彼らのことを想い、息切れしながら叫んだ。ところが、
「ふん。それはそれで、自分の愚行を悔やむ立派な材料になるだろ。男と付き合ったのがそもそもの間違いだって気付くからさ」
夕加は悪びれないどころか、こんなことを言ってる。
「……本当に。お前、そのうち苛めた奴らに復讐されかねないぞ」
「上等だよ。文句あんなら正面から来てくれた方が助かる。こっちから捜す手間が省けるからな」
そう、普通に笑い飛ばしてるけど。真面目に考えた方がいいんじゃないのかね……。

智紀の心配をよそに、夕夏は途端に眉を寄せて舌打ちした。

「つーかそれより、お前のせいで有耶無耶になったじゃんか。あのままじゃ別れない可能性大」
「だ、か、ら!! もういいだろ!? これ以上追い詰めたらホントに駄目だ! まだ二年なんだし、今のクラスで一年過ごすんだから!」

本当は俺も、もっとスムーズに止めるつもりだったんだけど……予想以上にこいつの攻めるペースが速くて呆然としちゃったからなぁ。
今度はもっと速くに行動しなきゃ。
「それとさ、何情報か知らないけど確信もなく相手を脅すのはやめろよ。
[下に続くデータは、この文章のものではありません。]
(** From bounds that carry the rounding factors to bounds within
    [relative_error_bound], for the product and for the quotient. *)
Lemma within_bound (E X Y : Q) :
  0 < E -> 0 < Y ->
  ((1 - unit_roundoff) * (1 - unit_roundoff) * (1 - unit_roundoff)) * (X * Y) <=
    ((1 + unit_roundoff) * (1 + unit_roundoff)) * E ->
  ((1 - unit_roundoff) * (1 - unit_roundoff)) * E <=
    ((1 + unit_roundoff) * (1 + unit_roundoff) * (1 + unit_roundoff)) * (X * Y) ->
  ((1 - relative_error_bound) * E <= X * Y /\
   X * Y <= (1 + relative_error_bound) * E) /\
  ((1 - relative_error_bound) * (E / Y) <= X /\
   X <= (1 + relative_error_bound) * (E / Y)).
Proof.
  intros HE HY Hup Hdown.
  destruct roundings_within_bound as [Kup Kdown].
  set (lo3 := (1 - unit_roundoff) * (1 - unit_roundoff) * (1 - unit_roundoff)) in *.
  set (hi2 := (1 + unit_roundoff) * (1 + unit_roundoff)) in *.
  set (lo2 := (1 - unit_roundoff) * (1 - unit_roundoff)) in *.
  set (hi3 := (1 + unit_roundoff) * (1 + unit_roundoff) * (1 + unit_roundoff)) in *.
  assert (Hlo3 : 0 < lo3) by reflexivity.
  assert (Hhi3 : 0 < hi3) by reflexivity.
  assert (Hprod : (1 - relative_error_bound) * E <= X * Y /\
                  X * Y <= (1 + relative_error_bound) * E).
  { split.
    - apply (Qle_cancel_r _ _ hi3); [ exact Hhi3 | ].
      apply Qle_trans with (lo2 * E).
      + setoid_replace ((1 - relative_error_bound) * E * hi3)
          with (((1 - relative_error_bound) * hi3) * E) by ring.
        apply Qmult_le_compat_r; [ exact Kdown | apply Qlt_le_weak; exact HE ].
      + setoid_replace (X * Y * hi3) with (hi3 * (X * Y)) by ring. exact Hdown.
    - apply (Qle_cancel_r _ _ lo3); [ exact Hlo3 | ].
      apply Qle_trans with (hi2 * E).
      + setoid_replace (X * Y * lo3) with (lo3 * (X * Y)) by ring. exact Hup.
      + setoid_replace ((1 + relative_error_bound) * E * lo3)
          with (((1 + relative_error_bound) * lo3) * E) by ring.
        apply Qmult_le_compat_r; [ exact Kup | apply Qlt_le_weak; exact HE ]. }
  split; [ exact Hprod | ].
  destruct Hprod as [Hl Hh].
  assert (HY0 : ~ Y == 0) by (intros E0; rewrite E0 in HY; discriminate HY).
  split; apply (Qle_cancel_r _ _ Y); try exact HY.
  - setoid_replace ((1 - relative_error_bound) * (E / Y) * Y)
      with ((1 - relative_error_bound) * E) by (field; exact HY0).
    exact Hl.
  - setoid_replace ((1 + relative_error_bound) * (E / Y) * Y)
      with ((1 + relative_error_bound) * E) by (field; exact HY0).
    exact Hh.
Qed.
Lemma flag_parsed argv m :
  get_opts argv = Parsed m →
  m !! d = Some (VBool (if supplied flag argv then on else negb on)).
Proof.
  unfold get_opts, parse_args. intros Hp.
  destruct (classify get_opts_parser argv) as [toks| |] eqn:Hc;
    simpl in Hp; try done.
  pose proof (classify_spec _ _ _ Hc) as Hspec.
  destruct (consume_all _ toks) as [[p st]| |] eqn:Hall; simpl in Hp; try done.
  destruct (flush p st) as [st'| |] eqn:Hfl; simpl in Hp; try done.
  assert (Forall (in_parser get_opts_parser) toks) as Hin.
  { clear -Hspec. induction Hspec; constructor; [|done].
    by eapply parse_optional_in_parser. }
  assert (inv [] (Idle, {| ns := initial_namespace get_opts_parser;
                           seen := []; extras := false |})) as Hinit.
  { split; [|done]. simpl. by destruct Hflag as [_ ->]. }
  destruct (consume_all_inv toks [] _ _ Hin Hinit Hall) as [Hv Hcol].
  simpl in *.
  pose proof (flush_keeps _ _ _ Hcol Hfl) as Hst'. rewrite Hv in Hst'.
  unfold flag_state in Hst'. rewrite (hit_names argv toks Hspec) in Hst'.
  eapply finish_keeps; [|done|done]. done.
Qed.

End Flag.

(** ** The three toggles of the table *)

Lemma is_flag_no_pos : is_flag "--no_pos" "no_pos" false.
Proof. split; vm_compute; reflexivity. Qed.

Lemma is_flag_no_grad : is_flag "--no_grad" "no_grad" false.
Proof. split; vm_compute; reflexivity. Qed.

Lemma is_flag_live_plot : is_flag "--live_plot" "liveplot" true.
Proof. split; vm_compute; reflexivity. Qed.

Lemma shortest_no_pos : shortest_abbreviation "--no_pos" "--no_p".
Proof. split; vm_compute; reflexivity. Qed.

Lemma shortest_no_grad : shortest_abbreviation "--no_grad" "--no_g".
Proof. split; vm_compute; reflexivity. Qed.

Lemma shortest_live_plot : shortest_abbreviation "--live_plot" "--li".
Proof. split; vm_compute; reflexivity. Qed.

Section Names.
Context `{PyBuiltins}.
Variables (flag short d : string) (on : bool).
Hypothesis Hflag : is_flag flag d on.
Hypothesis Hshort : shortest_abbreviation flag short.

Lemma names_prefix t : names flag t = true → String.prefix short t = true.
Proof.
  unfold names.
  destruct (parse_optional get_opts_parser t) as [[s|a o ex|s]| |] eqn:Hp;
    try done.
  intros Hf%bool_decide_eq_true.
  pose proof (parse_optional_in_parser _ _ _ Hp) as Ha. simpl in Ha.
  destruct (row_hit flag d on Hflag a Ha Hf) as (_ & Hos & _).
  destruct Hshort as [Hsf Hall].
  unfold parse_optional in Hp.
  repeat case_match; simplify_eq.
  - match goal with Hfo : find_option _ _ = Some _ |- _ =>
      apply find_option_elem in Hfo as [_ Hin] end.
    rewrite Hos in Hin. by apply list_elem_of_singleton in Hin as ->.
  - match goal with Hb : _ ≫= _ = Some _ |- _ => rename Hb into Hs end.
    destruct (split_at "=" t) as [[o' e']|] eqn:Hsp; simpl in Hs; [|done].
    destruct (find_option get_opts_parser o') eqn:Hfo; simplify_eq/=.
    apply find_option_elem in Hfo as [_ Hin].
    rewrite Hos in Hin. apply list_elem_of_singleton in Hin as ->.
    apply split_at_spec in Hsp as ->. by apply prefix_app.
  - match goal with Hx : abbreviations _ _ = _ |- _ => rename Hx into Hab end.
    assert ((a, o) ∈ abbreviations get_opts_parser
                       (default t (fst <$> split_at "=" t))) as Hin
      by (rewrite Hab; by left).
    apply abbreviations_elem in Hin as (_ & Hin & Hpo).
    rewrite Hos in Hin. apply list_elem_of_singleton in Hin as ->.
    rewrite forallb_forall in Hall.
    specialize (Hall _ (proj1 (list_elem_of_In _ _) (prefix_prefixes _ _ Hpo))).
    rewrite Hab in Hall. simpl in Hall.
    destruct (split_at "=" t) as [[o' e']|] eqn:Hsp; simpl in *; [|done].
    apply split_at_spec in Hsp as ->. by apply prefix_app.
Qed.

Lemma flag_toggles argv m :
  names flag flag = true →
  get_opts argv = Parsed m →
  toggles flag short d on argv m.
Proof.
  intros Hexact Hp. pose proof (flag_parsed flag d on Hflag argv m Hp) as Hm.
  split; [done|]. split.
  - intros Hin.
    assert (supplied flag argv = true) as Hs.
    { apply existsb_exists. exists flag. split; [|done]. by apply list_elem_of_In. }
    by rewrite Hs in Hm.
  - intros Hnone.
    assert (supplied flag argv = false) as Hs.
    { apply not_true_is_false. intros Hs.
      apply existsb_exists in Hs as (t & Hin & Ht).
      apply list_elem_of_In in Hin. apply names_prefix in Ht.
      rewrite (Hnone t Hin) in Ht. done. }
    by rewrite Hs in Hm.
Qed.

End Names.
(** C10 (polarity of the toggles). On every command line that
    [get_opts] parses: [no_pos] and [no_grad] are [True] unless the
    option is supplied and [False] when it is, [liveplot] is [False]
    unless [--live_plot] is supplied and [True] when it is. Supplied
    means that some string of the command line is the option or a form
    of it that argparse resolves to it; in particular the option written
    out in full is supplied, and an option is not supplied when no
    string of the command line begins with its shortest abbreviation
    ([--no_p], [--no_g], [--li]). *)
Theorem toggle_polarity `{PyBuiltins} argv m :
  get_opts argv = Parsed m →
  (m !! "no_pos" = Some (VBool (negb (supplied "--no_pos" argv)))
   ∧ m !! "no_grad" = Some (VBool (negb (supplied "--no_grad" argv)))
   ∧ m !! "liveplot" = Some (VBool (supplied "--live_plot" argv)))
  ∧ toggles "--no_pos" "--no_p" "no_pos" false argv m
  ∧ toggles "--no_grad" "--no_g" "no_grad" false argv m
  ∧ toggles "--live_plot" "--li" "liveplot" true argv m.
Proof.
  intros Hp.
  pose proof (flag_toggles _ _ _ _ is_flag_no_pos shortest_no_pos argv m
                eq_refl Hp) as H1.
  pose proof (flag_toggles _ _ _ _ is_flag_no_grad shortest_no_grad argv m
                eq_refl Hp) as H2.
  pose proof (flag_toggles _ _ _ _ is_flag_live_plot shortest_live_plot argv m
                eq_refl Hp) as H3.
  split; [|done].
  destruct H1 as [H1 _], H2 as [H2 _], H3 as [H3 _].
  rewrite H1, H2, H3.
  by destruct (supplied "--no_pos" argv), (supplied "--no_grad" argv),
    (supplied "--live_plot" argv).
Qed.

#[local] Existing Instance Demo.plain_numerals.

Lemma toggle_polarity_witness :
  get_opts Demo.command_line = Parsed Demo.options
  ∧ Demo.options !! "no_pos" = Some (VBool true)
  ∧ Demo.options !! "no_grad" = Some (VBool false)
  ∧ Demo.options !! "liveplot" = Some (VBool false).
Proof.
  assert (get_opts Demo.command_line = Parsed Demo.options) as Hp
    by (vm_compute; reflexivity).
  split; [exact Hp|].
  destruct (toggle_polarity Demo.command_line Demo.options Hp)
    as (_ & Hpos & Hgrad & Hlive).
  assert (∀ short,
    forallb (λ t, negb (String.prefix short t)) Demo.command_line = true →
    ∀ t, t ∈ Demo.command_line → String.prefix short t = false) as Hnone.
  { intros short Hall t Hin. rewrite forallb_forall in Hall.
    apply list_elem_of_In, Hall in Hin. by apply negb_true_iff in Hin. }
  split; [|split].
  - apply Hpos, Hnone. vm_compute. reflexivity.
  - apply Hgrad. vm_compute. do 6 right. left.
  - apply Hlive, Hnone. vm_compute. reflexivity.
Defined.

End OptionsTheory.
(** * Florodoro: the procedural plant engine

    A shallow embedding of the plant hierarchy of [florodoro/__init__.py]
    ([smoothen_curve], [Plant], [Flower], [CircularFlower], [Tree],
    [OrangeTree], [GreenTree], [DoubleGreenTree]) and the properties of its
    generation and drawing steps, followed by [Drawable.save], the [Canvas]
    and the part of the [Florodoro] widget that drives the plant: the timer,
    its label, the saved files and the choice of the sounds.

    Python floats are idealised as real numbers, the [random] module as an
    oracle read through a cursor, the [QPainter] as the log of the calls it
    receives, and the clock as an input of the handlers. *)

From Stdlib Require Import Reals Lra Lia ZArith List Bool.
From Stdlib Require String DecimalString.
Import ListNotations.
Open Scope R_scope.

(** ** The smoothing curve *)

(** [def smoothen_curve(x): return (sin((x - 1 / 2) * pi) + 1) / 2], over
    the reals: the doubles of the source agree with it up to rounding only,
    so an exact identity of the curve is a fact of this idealisation. *)
Definition smoothen_curve (x : R) : R := (sin ((x - 1 / 2) * PI) + 1) / 2.

Lemma smoothen_curve_0 : smoothen_curve 0 = 0.
Proof.
  unfold smoothen_curve.
  replace ((0 - 1 / 2) * PI) with (- (PI / 2)) by lra.
  rewrite sin_neg, sin_PI2. lra.
Qed.

Lemma smoothen_curve_1 : smoothen_curve 1 = 1.
Proof.
  unfold smoothen_curve.
  replace ((1 - 1 / 2) * PI) with (PI / 2) by lra.
  rewrite sin_PI2. lra.
Qed.

Lemma smoothen_curve_le x y :
  0 <= x -> x <= y -> y <= 1 -> smoothen_curve x <= smoothen_curve y.
Proof.
  intros Hx Hxy Hy. unfold smoothen_curve.
  pose proof PI_RGT_0 as Hpi.
  destruct (Req_dec x y) as [->|Hne]; [lra|].
  assert (sin ((x - 1 / 2) * PI) < sin ((y - 1 / 2) * PI)); [|lra].
  apply sin_increasing_1; nra.
Qed.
もう腐るほど言ってるけど、もっと平和に、話し合いだけで解決しなさい」
というか本当は、別れさせる様な真似をしてほしくない。
「だから、話し合いで納得できる様な奴らなら実力行使してない。ってゆーか」
夕夏は突然立ち止まると、俺の横スレスレの壁を思いきり蹴った。

「前に言ったよな? 説教すんな、付き纏うな、俺の奉仕活動の邪魔をすんな。──って」
「……っ!!」
「今思い出したみたいな顔すんな!!」

夕夏はガチギレしてるけど……いや、実際今思い出した。過去のことすぎて忘れてた。
それに今は、単純に怒りの矛先を俺に向けてるだけに見えるから納得いかない。どうやって返そうかな。
「何か言えよ」
夕夏は威圧をかけながら脚をどけると、今度は手を壁についた。
「そうだなぁ……お前がカップルを見ると潰したくなるのと一緒で、俺もお前を見ると思わず邪魔したくなるんだ。もはや生理現象に近い」
「喧嘩売ってんの?」
「だってさ、俺ヒマなんだよ。部活も辞めちゃったし」
オーバーに背伸びして、無防備に立ち尽くしてる夕夏の肩を押した。